First Impressions of UB Preserv

Chris Shepherd's new restaurant gets off to a strong start on opening night

Chris Shepherd's new restaurant gets off to a strong start

UB Preserv Crawfish and Noodle
Crawfish and noodles. Photo by Julie Soefer
UB Preserv interior
UB Preserv looks like Underbelly. Photo by Eric Sandler
UB Preserv Tejas Heritage crispy chicken
Tejas Heritage crispy chicken. Photo by Julie Soefer
UB Preserv Wild Man of Navidad cocktail
Wild Man of Navidad cocktail Photo by Julie Soefer
UB Preserv crispy rice salad
Crispy rice salad. Photo by Julie Soefer
UB Preserv sign
Look for the sign. Photo by Eric Sandler
UB Preserv Crawfish and Noodle
UB Preserv interior
UB Preserv Tejas Heritage crispy chicken
UB Preserv Wild Man of Navidad cocktail
UB Preserv crispy rice salad
UB Preserv sign

While most Houstonians had their attention focused on the Rockets on Tuesday, May 8, Chris Shepherd quietly threw open the doors to his new restaurant, UB Preserv. Considered to be an evolution of his award-winning restaurant Underbelly, UB Preserv represents a fresh start for the chef and his team.

Thankfully, all traces of the space’s former life as Jimmy Chew’s Asian Kitchen have been obliterated by the renovation.

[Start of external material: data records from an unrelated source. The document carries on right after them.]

(** ** The final sort *)

Lemma insert_by_key_perm r l : Permutation (insert_by_key r l) (r :: l).
Proof.
  induction l as [|r' l IH]; cbn [insert_by_key]; [apply Permutation_refl|].
  destruct (String.ltb (departure_time r') (departure_time r)).
  - eapply Permutation_trans; [apply perm_skip, IH | apply perm_swap].
  - apply Permutation_refl.
Qed.

Lemma sort_by_departure_time_perm l : Permutation (sort_by_departure_time l) l.
Proof.
  induction l as [|r l IH]; cbn [sort_by_departure_time]; [constructor|].
  eapply Permutation_trans; [apply insert_by_key_perm | now apply perm_skip].
Qed.

Lemma ltb_key_le s s' : String.ltb s s' = true -> String.leb s s' = true.
Proof. unfold String.ltb, String.leb. destruct (String.compare s s'); congruence. Qed.

Lemma not_ltb_key_le s s' : String.ltb s' s = false -> String.leb s s' = true.
Proof.
  unfold String.ltb, String.leb. rewrite (String.compare_antisym s s').
  destruct (String.compare s' s); cbn [CompOpp]; congruence.
Qed.

Lemma insert_by_key_HdRel a r l :
  key_le a r -> HdRel key_le a l -> HdRel key_le a (insert_by_key r l).
Proof.
  intros Har Hal. destruct l as [|r' l]; cbn [insert_by_key]; [now constructor|].
  destruct (String.ltb (departure_time r') (departure_time r));
    constructor; [now inversion Hal | assumption].
Qed.

Lemma insert_by_key_sorted r l :
  Sorted key_le l -> Sorted key_le (insert_by_key r l).
Proof.
  induction 1 as [|r' l Hl IH Hhd]; cbn [insert_by_key]; [repeat constructor|].
  destruct (String.ltb (departure_time r') (departure_time r)) eqn:E.
  - constructor; [assumption|]. apply insert_by_key_HdRel; [|assumption].
    now apply ltb_key_le.
  - constructor; [now constructor|]. constructor. now apply not_ltb_key_le.
Qed.

Lemma sort_by_departure_time_sorted l : Sorted key_le (sort_by_departure_time l).
Proof.
  induction l as [|r l IH]; cbn [sort_by_departure_time]; [constructor|].
  now apply insert_by_key_sorted.
Qed.

Lemma string_compare_refl s : String.compare s s = Eq.
Proof.
  induction s as [|c s IH]; cbn [String.compare]; [reflexivity|].
  unfold Ascii.compare. now rewrite N.compare_refl.
Qed.

(** The sort is stable: routes with one and the same key keep the order
    they were found in. *)
Lemma insert_by_key_stable k r l :
  filter (fun x => String.eqb (departure_time x) k) (insert_by_key r l)
  = filter (fun x => String.eqb (departure_time x) k) (r :: l).
Proof.
  induction l as [|r' l IH]; cbn [insert_by_key]; [reflexivity|].
  destruct (String.ltb (departure_time r') (departure_time r)) eqn:E; [|reflexivity].
  cbn [filter] in *. rewrite IH.
  destruct (String.eqb_spec (departure_time r) k) as [Hr|Hr];
    destruct (String.eqb_spec (departure_time r') k) as [Hr'|Hr']; try reflexivity.
  unfold String.ltb in E. rewrite Hr, Hr', string_compare_refl in E. discriminate.
Qed.

Lemma sort_by_departure_time_stable k l :
  filter (fun x => String.eqb (departure_time x) k) (sort_by_departure_time l)
  = filter (fun x => String.eqb (departure_time x) k) l.
Proof.
  induction l as [|r l IH]; cbn [sort_by_departure_time]; [reflexivity|].
  rewrite insert_by_key_stable. cbn [filter]. now rewrite IH.
Qed.

(** ** The handler as a whole *)

Lemma api_routes_Ok csv1 csv2 csv3 arg now resp :
  api_routes csv1 csv2 csv3 arg now = Ok resp ->
  exists off,
    effective_max_offset arg = Ok off /\
    resp = {| search_time_jst := strftime now;
              departure_base_jst := strftime now;
              max_offset_minutes := off;
              routes := sort_by_departure_time
                          (found_routes csv1 csv2 csv3 (base_minutes_of now)
                             (latest_minutes_of now off)) |}.
Proof.
  unfold api_routes. intros H. bind_inv H. rename x into off. exists off.
  split; [assumption|].
  change (getitem (TIMETABLE csv1 csv2 csv3) "ichigaya_tameike")
    with (Ok (ichigaya_tameike csv1)) in H.
  change (getitem (TIMETABLE csv1 csv2 csv3) "tameike_shimbashi")
    with (Ok (tameike_shimbashi csv2)) in H.
  change (getitem (TIMETABLE csv1 csv2 csv3) "shimbashi_kamakura")
    with (Ok (shimbashi_kamakura csv3)) in H.
  cbn [bind] in H. bind_inv H. injection H as <-.
  apply collect_routes_Ok in Hx0. cbn [app trains ichigaya_tameike] in Hx0.
  subst x. reflexivity.
Qed.

Lemma api_routes_Ok_collect csv1 csv2 csv3 arg now resp :
  api_routes csv1 csv2 csv3 arg now = Ok resp ->
  exists off rs,
    effective_max_offset arg = Ok off /\
    collect_routes (ichigaya_tameike csv1) (tameike_shimbashi csv2)
      (shimbashi_kamakura csv3) (base_minutes_of now) (latest_minutes_of now off)
      csv1 [] = Ok rs /\
    resp = {| search_time_jst := strftime now;
              departure_base_jst := strftime now;
              max_offset_minutes := off;
              routes := sort_by_departure_time rs |}.
Proof.
  unfold api_routes. intros H. bind_inv H. rename x into off.
  change (getitem (TIMETABLE csv1 csv2 csv3) "ichigaya_tameike")
    with (Ok (ichigaya_tameike csv1)) in H.
  change (getitem (TIMETABLE csv1 csv2 csv3) "tameike_shimbashi")
    with (Ok (tameike_shimbashi csv2)) in H.
  change (getitem (TIMETABLE csv1 csv2 csv3) "shimbashi_kamakura")
    with (Ok (shimbashi_kamakura csv3)) in H.
  cbn [bind] in H. bind_inv H. injection H as <-.
  exists off, x. split; [assumption|]. split; [exact Hx0 | reflexivity].
Qed.

Lemma api_routes_run csv1 csv2 csv3 arg now off rs :
  effective_max_offset arg = Ok off ->
  collect_routes (ichigaya_tameike csv1) (tameike_shimbashi csv2)
    (shimbashi_kamakura csv3) (base_minutes_of now) (latest_minutes_of now off)
    csv1 [] = Ok rs ->
  api_routes csv1 csv2 csv3 arg now
  = Ok {| search_time_jst := strftime now;
          departure_base_jst := strftime now;
          max_offset_minutes := off;
          routes := sort_by_departure_time rs |}.
Proof.
  intros Hoff Hrs. unfold api_routes. rewrite Hoff. cbn [bind].
  change (getitem (TIMETABLE csv1 csv2 csv3) "ichigaya_tameike")
    with (Ok (ichigaya_tameike csv1)).
  change (getitem (TIMETABLE csv1 csv2 csv3) "tameike_shimbashi")
    with (Ok (tameike_shimbashi csv2)).
  change (getitem (TIMETABLE csv1 csv2 csv3) "shimbashi_kamakura")
    with (Ok (shimbashi_kamakura csv3)).
  cbn [bind trains ichigaya_tameike].
  unfold base_minutes_of, latest_minutes_of in Hrs. rewrite Hrs. reflexivity.
Qed.

(** On timetables whose texts all read as times the handler answers. *)
Lemma api_routes_returns csv1 csv2 csv3 arg now :
  Forall well_formed csv1 -> Forall well_formed csv2 -> Forall well_formed csv3 ->
  exists resp, api_routes csv1 csv2 csv3 arg now = Ok resp.
Proof.
  intros H1 H2 H3.
  destruct (effective_max_offset arg) as [off|] eqn:Hoff;
    [|rewrite effective_max_offset_cases in Hoff; discriminate].
  destruct (collect_routes_returns (ichigaya_tameike csv1) (tameike_shimbashi csv2)
              (shimbashi_kamakura csv3) (base_minutes_of now)
              (latest_minutes_of now off) csv1) with (acc := @nil Route) as (rs & Hrs).
  { eapply Forall_impl; [|exact H1]. intros t Ht.
    apply route_of_candidate_returns; [exact Ht | exact H2 | exact H3]. }
  eexists. apply api_routes_run with (off := off) (rs := rs); assumption.
Qed.

Lemma routes_are_chains csv1 csv2 csv3 arg now resp :
  api_routes csv1 csv2 csv3 arg now = Ok resp ->
  forall r, In r (routes resp) ->
  exists t1, In t1 csv1 /\
    chain (ichigaya_tameike csv1) (tameike_shimbashi csv2) (shimbashi_kamakura csv3)
      (base_minutes_of now) (latest_minutes_of now (max_offset_minutes resp)) t1 r.
Proof.
  intros H r Hr. apply api_routes_Ok in H. destruct H as (off & _ & ->).
  cbn [routes max_offset_minutes] in *.
  apply (Permutation_in _ (sort_by_departure_time_perm _)) in Hr.
  now apply candidate_routes_chain in Hr.
Qed.

Lemma chain_departure_time L1 L2 L3 base latest t1 r :
  chain L1 L2 L3 base latest t1 r ->
  exists d, departs t1 d /\ base <= d <= latest /\
            departure_time r = minutes_to_hhmm d.
Proof. intros [t2 t3 d1 a1 a2 a3 Hd1 Hw _ _ _ _ _ ->]. exists d1. auto. Qed.

(** C2: in every answer of the handler, each route starts with a leg-1
    train of the timetable whose departure [d] satisfies
    [base <= d <= base + max_offset], where [base] is the minute of the day
    of [now] and [max_offset] the effective offset of the answer; a leg-1
    train that leaves outside this closed window is skipped by the loop and
    is the first train of no returned route. *)
Theorem routes_within_window (csv1 csv2 csv3 : list Train) (arg : option string)
    (now : datetime) (resp : Response)
    (Hnow : valid_time now)
    (Hrun : api_routes csv1 csv2 csv3 arg now = Ok resp) :
  let base := base_minutes_of now in
  let off := max_offset_minutes resp in
  (forall r, In r (routes resp) ->
     exists t1 d,
       In t1 csv1 /\ first_train r = Some t1 /\ departs t1 d /\
       departure_time r = minutes_to_hhmm d /\
       base <= d <= base + off) /\
  (forall t1 d, departs t1 d -> d < base \/ base + off < d ->
     route_of_candidate (ichigaya_tameike csv1) (tameike_shimbashi csv2)
       (shimbashi_kamakura csv3) base (latest_minutes_of now off) t1 = Ok None /\
     forall r, In r (routes resp) -> first_train r <> Some t1) /\
  (base + off < 1440 ->
   forall t1 d, departs t1 d -> base <= d <= base + off ->
     route_of_candidate (ichigaya_tameike csv1) (tameike_shimbashi csv2)
       (shimbashi_kamakura csv3) base (latest_minutes_of now off) t1
     = route_of_candidate (ichigaya_tameike csv1) (tameike_shimbashi csv2)
         (shimbashi_kamakura csv3) d d t1).
Proof.
  intros base off.
  assert (Hoff : 0 <= off).
  { destruct (api_routes_Ok _ _ _ _ _ _ Hrun) as (off' & Hoff' & ->).
    apply effective_max_offset_range in Hoff'. subst off. cbn. lia. }
  pose proof (latest_minutes_le now off Hnow Hoff) as Hlatest. fold base in Hlatest.
  assert (Hin : forall r, In r (routes resp) ->
     exists t1 d,
       In t1 csv1 /\ first_train r = Some t1 /\ departs t1 d /\
       departure_time r = minutes_to_hhmm d /\
       base <= d <= base + off).
  { intros r Hr.
    destruct (routes_are_chains _ _ _ _ _ _ Hrun r Hr) as (t1 & Hin & Hchain).
    destruct (chain_departure_time _ _ _ _ _ _ _ Hchain) as (d & Hd & Hw & Hkey).
    fold base off in Hw. exists t1, d.
    split; [assumption|]. split; [eapply chain_first_train; eassumption|].
    split; [assumption|]. split; [assumption | lia]. }
  split; [exact Hin|]. split.
  - intros t1 d Hd Hout. split.
    + apply route_of_candidate_outside with (d1 := d); [assumption | lia].
    + intros r Hr Hfirst.
      destruct (Hin r Hr) as (t1' & d' & _ & Hfirst' & Hd' & _ & Hw).
      assert (t1' = t1) by congruence. subst t1'.
      rewrite (departs_fun _ _ _ Hd Hd') in Hout. lia.
  - intros Hday t1 d Hd Hw.
    assert (Hl : latest_minutes_of now off = base + off).
    { rewrite latest_minutes_wraps by assumption. fold base.
      pose proof (base_minutes_range now Hnow) as Hb. fold base in Hb.
      apply Z.mod_small. lia. }
    rewrite Hl. apply route_of_candidate_inside; assumption.
Qed.

Lemma routes_within_window_witness :
  valid_time scenario_now /\
  api_routes scenario_leg1 scenario_leg2 scenario_leg3 None scenario_now
  = Ok scenario_response /\
  forall r, In r (routes scenario_response) ->
    exists t1 d,
      In t1 scenario_leg1 /\ first_train r = Some t1 /\ departs t1 d /\
      departure_time r = minutes_to_hhmm d /\
      420 <= d <= 420 + 30.
Proof.
  assert (Hnow : valid_time scenario_now) by (unfold valid_time; cbn; lia).
  assert (Hrun : api_routes scenario_leg1 scenario_leg2 scenario_leg3 None scenario_now
                 = Ok scenario_response) by (vm_compute; reflexivity).
  split; [exact Hnow|]. split; [exact Hrun|].
  exact (proj1 (routes_within_window _ _ _ _ _ _ Hnow Hrun)).
Defined.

Working with designer Jim Herd, Shepherd and his business partner Kevin Floyd have preserved much of Underbelly’s farmhouse-inspired look and feel. Details including the wood paneling on the walls, the tables, and the chairs all made the short trip down Westheimer to UB Preserv. These elements help the restaurant look and feel like Underbelly, even if what’s going on in the kitchen is pretty different. 

UB Preserv offers a fresh perspective on what it means to tell “the story of Houston food.” Underbelly signature items like the Korean goat and dumplings, crispy farmers market vegetables, and vinegar pie aren’t available here, although they live on at Hay Merchant. Shepherd and his crew — led by Underbelly Hospitality culinary director Nick Fine and UB Preserv chef de cuisine Nick Wong — dropped some of Underbelly’s self-imposed restrictions on only using whole animals and only sourcing from with a couple hundred miles of the restaurant, which means the new restaurant can serve dishes like grilled octopus with tahini or avocado toast without being called out for breaking its own rules.

That doesn’t mean local ingredients aren’t well represented throughout the menu. For example, diners will find Knopp Branch tomatoes in one salad and 44 Farms short rib in the Vietnamese fajitas.   

The menu still offers dishes influenced by a number of cultures, including Chinese-style fried dumplings, Thai-style crispy rice salad and pork laab wraps, and Mexican-inspired huaraches with smoked trout roe and grilled pork jowl pastor with charred squash, but they’re presented in a more approachable format and at a lower price point than Underbelly.

Most of the small and medium plates are priced between $12 and $20, with only four big ticket shareable entrees in the $55 to $70 range. Those prices and the lack of reservations make UB Preserv a more casual, approachable establishment than its predecessor. It’s easy to imagine people stopping by for dinner on a whim and only eating from the smaller plates. 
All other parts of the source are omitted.